[DIRECTIONS FOR THIS TASK]
Give only the number of lines below that contain the word "overhead".

[MATERIAL SHOWN]
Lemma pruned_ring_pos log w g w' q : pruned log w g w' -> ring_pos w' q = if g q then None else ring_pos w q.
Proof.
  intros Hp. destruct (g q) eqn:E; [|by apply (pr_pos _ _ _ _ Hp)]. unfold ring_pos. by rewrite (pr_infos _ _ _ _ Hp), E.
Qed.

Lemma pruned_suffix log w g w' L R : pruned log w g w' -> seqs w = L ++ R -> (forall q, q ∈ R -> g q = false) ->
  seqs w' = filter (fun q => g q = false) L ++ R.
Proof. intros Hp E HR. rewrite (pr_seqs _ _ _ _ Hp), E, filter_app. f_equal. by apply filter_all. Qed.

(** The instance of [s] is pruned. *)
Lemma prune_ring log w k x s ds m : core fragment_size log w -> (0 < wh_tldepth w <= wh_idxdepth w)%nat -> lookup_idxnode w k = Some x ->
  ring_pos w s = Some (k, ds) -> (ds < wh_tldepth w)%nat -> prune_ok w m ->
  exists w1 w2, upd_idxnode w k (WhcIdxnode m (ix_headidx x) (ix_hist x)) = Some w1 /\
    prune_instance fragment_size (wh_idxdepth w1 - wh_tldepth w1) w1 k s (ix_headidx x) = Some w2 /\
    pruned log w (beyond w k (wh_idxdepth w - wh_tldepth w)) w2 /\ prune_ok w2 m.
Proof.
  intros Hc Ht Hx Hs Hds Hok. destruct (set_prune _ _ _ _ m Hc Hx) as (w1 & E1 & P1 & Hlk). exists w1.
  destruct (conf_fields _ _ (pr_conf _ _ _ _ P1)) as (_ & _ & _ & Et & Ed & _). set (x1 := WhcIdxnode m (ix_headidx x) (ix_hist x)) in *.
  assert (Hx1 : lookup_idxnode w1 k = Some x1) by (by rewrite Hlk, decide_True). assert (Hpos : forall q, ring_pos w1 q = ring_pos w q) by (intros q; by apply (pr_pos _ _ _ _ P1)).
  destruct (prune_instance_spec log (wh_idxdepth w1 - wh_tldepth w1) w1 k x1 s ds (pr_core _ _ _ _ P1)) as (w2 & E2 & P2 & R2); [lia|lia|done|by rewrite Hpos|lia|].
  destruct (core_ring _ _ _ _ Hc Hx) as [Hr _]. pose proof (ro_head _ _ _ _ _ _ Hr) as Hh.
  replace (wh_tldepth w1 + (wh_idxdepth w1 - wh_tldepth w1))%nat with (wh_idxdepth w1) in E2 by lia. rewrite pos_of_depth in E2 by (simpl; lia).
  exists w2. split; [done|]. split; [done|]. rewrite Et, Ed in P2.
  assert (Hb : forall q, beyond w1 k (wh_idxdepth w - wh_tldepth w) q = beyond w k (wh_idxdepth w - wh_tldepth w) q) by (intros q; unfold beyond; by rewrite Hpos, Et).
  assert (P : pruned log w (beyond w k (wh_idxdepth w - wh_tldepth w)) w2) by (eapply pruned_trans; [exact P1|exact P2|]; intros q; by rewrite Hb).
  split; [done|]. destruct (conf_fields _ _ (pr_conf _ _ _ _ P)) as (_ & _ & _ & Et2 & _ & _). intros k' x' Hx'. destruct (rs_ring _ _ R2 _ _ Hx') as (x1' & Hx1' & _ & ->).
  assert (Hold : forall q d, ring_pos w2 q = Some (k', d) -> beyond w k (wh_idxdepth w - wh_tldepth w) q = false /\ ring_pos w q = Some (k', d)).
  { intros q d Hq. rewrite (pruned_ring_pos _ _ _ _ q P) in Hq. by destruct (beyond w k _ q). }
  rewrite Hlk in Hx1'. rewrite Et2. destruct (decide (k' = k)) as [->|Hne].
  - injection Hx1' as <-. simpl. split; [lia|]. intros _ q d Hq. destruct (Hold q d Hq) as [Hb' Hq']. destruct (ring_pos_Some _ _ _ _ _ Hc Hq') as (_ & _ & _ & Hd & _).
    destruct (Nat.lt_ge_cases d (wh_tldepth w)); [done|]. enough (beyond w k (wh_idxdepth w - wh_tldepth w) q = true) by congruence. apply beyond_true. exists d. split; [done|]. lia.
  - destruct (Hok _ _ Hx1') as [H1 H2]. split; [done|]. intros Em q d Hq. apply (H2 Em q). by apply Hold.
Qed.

* * *

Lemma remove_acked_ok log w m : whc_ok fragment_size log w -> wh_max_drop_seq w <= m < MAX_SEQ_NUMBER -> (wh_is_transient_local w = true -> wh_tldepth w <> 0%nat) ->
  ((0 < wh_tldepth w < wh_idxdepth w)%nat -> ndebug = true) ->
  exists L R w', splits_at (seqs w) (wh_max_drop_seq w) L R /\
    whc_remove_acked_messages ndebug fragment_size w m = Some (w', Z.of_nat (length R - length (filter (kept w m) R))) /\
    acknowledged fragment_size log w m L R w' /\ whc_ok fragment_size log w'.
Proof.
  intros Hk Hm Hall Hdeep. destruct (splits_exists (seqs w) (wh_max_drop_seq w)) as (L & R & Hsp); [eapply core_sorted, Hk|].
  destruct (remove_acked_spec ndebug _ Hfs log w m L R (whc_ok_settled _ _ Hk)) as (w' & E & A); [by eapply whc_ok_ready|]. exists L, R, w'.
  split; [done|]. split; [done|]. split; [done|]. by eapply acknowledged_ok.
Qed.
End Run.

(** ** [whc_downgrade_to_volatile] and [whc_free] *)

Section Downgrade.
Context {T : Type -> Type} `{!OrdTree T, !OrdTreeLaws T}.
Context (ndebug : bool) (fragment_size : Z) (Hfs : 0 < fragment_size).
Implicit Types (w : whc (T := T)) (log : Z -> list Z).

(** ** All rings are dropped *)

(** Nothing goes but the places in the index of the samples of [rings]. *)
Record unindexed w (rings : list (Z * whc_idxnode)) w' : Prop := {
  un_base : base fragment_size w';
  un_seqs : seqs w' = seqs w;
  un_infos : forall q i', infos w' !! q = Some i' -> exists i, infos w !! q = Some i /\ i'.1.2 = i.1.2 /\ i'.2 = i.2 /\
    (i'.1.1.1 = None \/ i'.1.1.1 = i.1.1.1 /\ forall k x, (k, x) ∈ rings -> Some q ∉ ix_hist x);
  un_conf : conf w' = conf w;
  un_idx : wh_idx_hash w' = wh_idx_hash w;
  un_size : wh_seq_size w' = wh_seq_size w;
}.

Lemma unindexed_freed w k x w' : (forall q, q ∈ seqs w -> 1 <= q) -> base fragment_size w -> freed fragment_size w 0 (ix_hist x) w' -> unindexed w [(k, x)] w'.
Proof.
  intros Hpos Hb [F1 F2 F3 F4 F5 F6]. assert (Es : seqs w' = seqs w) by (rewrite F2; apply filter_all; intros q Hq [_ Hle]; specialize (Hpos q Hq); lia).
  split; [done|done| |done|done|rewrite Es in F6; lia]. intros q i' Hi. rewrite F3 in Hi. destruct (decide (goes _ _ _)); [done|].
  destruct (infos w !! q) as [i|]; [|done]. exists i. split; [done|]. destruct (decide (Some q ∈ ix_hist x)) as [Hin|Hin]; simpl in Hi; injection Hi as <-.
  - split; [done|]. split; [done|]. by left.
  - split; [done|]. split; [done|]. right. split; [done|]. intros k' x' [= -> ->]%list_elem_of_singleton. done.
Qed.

---

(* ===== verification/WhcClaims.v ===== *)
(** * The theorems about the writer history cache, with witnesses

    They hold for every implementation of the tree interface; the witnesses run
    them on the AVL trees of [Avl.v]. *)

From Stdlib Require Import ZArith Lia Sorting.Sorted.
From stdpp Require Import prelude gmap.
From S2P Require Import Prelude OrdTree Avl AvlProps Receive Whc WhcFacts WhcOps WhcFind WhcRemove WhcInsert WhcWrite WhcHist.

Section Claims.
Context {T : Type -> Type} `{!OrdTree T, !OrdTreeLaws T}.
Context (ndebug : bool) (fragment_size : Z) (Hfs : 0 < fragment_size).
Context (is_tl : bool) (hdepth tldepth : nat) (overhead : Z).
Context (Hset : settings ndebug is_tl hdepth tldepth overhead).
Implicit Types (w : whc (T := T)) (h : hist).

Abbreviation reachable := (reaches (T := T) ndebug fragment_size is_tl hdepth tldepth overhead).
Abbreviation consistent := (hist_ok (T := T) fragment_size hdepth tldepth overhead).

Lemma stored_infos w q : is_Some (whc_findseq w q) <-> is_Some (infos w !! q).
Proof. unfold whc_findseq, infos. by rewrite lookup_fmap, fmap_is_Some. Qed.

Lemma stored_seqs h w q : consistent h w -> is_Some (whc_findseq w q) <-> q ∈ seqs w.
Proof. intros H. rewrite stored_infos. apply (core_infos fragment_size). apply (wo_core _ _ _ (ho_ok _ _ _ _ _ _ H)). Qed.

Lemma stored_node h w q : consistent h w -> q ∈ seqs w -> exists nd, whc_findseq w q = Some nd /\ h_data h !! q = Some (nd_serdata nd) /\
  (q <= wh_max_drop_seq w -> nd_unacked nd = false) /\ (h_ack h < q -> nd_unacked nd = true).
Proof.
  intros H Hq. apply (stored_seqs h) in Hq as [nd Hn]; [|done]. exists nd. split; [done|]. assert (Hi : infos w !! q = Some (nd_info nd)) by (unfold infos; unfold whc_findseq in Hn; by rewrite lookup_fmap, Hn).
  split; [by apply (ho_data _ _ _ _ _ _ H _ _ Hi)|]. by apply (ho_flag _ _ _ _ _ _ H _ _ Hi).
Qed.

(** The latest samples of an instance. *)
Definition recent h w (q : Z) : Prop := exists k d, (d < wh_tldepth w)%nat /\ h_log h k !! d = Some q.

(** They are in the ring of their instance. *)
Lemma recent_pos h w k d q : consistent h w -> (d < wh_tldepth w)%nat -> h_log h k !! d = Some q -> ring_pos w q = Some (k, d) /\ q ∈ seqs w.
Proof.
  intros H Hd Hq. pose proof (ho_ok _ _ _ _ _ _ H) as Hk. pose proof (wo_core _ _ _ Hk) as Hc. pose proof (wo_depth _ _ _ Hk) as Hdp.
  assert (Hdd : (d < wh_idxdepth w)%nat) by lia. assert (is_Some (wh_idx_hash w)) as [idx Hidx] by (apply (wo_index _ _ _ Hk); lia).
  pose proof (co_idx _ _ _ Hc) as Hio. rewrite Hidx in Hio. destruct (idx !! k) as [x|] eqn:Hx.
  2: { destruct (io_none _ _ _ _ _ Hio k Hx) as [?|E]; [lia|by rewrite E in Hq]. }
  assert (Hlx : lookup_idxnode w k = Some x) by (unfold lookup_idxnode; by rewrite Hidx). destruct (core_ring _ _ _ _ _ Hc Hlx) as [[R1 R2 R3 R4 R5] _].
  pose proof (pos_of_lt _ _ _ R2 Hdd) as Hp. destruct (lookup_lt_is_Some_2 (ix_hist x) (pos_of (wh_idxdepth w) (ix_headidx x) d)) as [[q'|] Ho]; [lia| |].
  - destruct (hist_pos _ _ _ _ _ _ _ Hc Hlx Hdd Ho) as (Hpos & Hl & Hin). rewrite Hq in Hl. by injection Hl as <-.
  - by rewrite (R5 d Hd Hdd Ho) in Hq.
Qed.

[SOLUTION FOR THIS PROBLEM]
4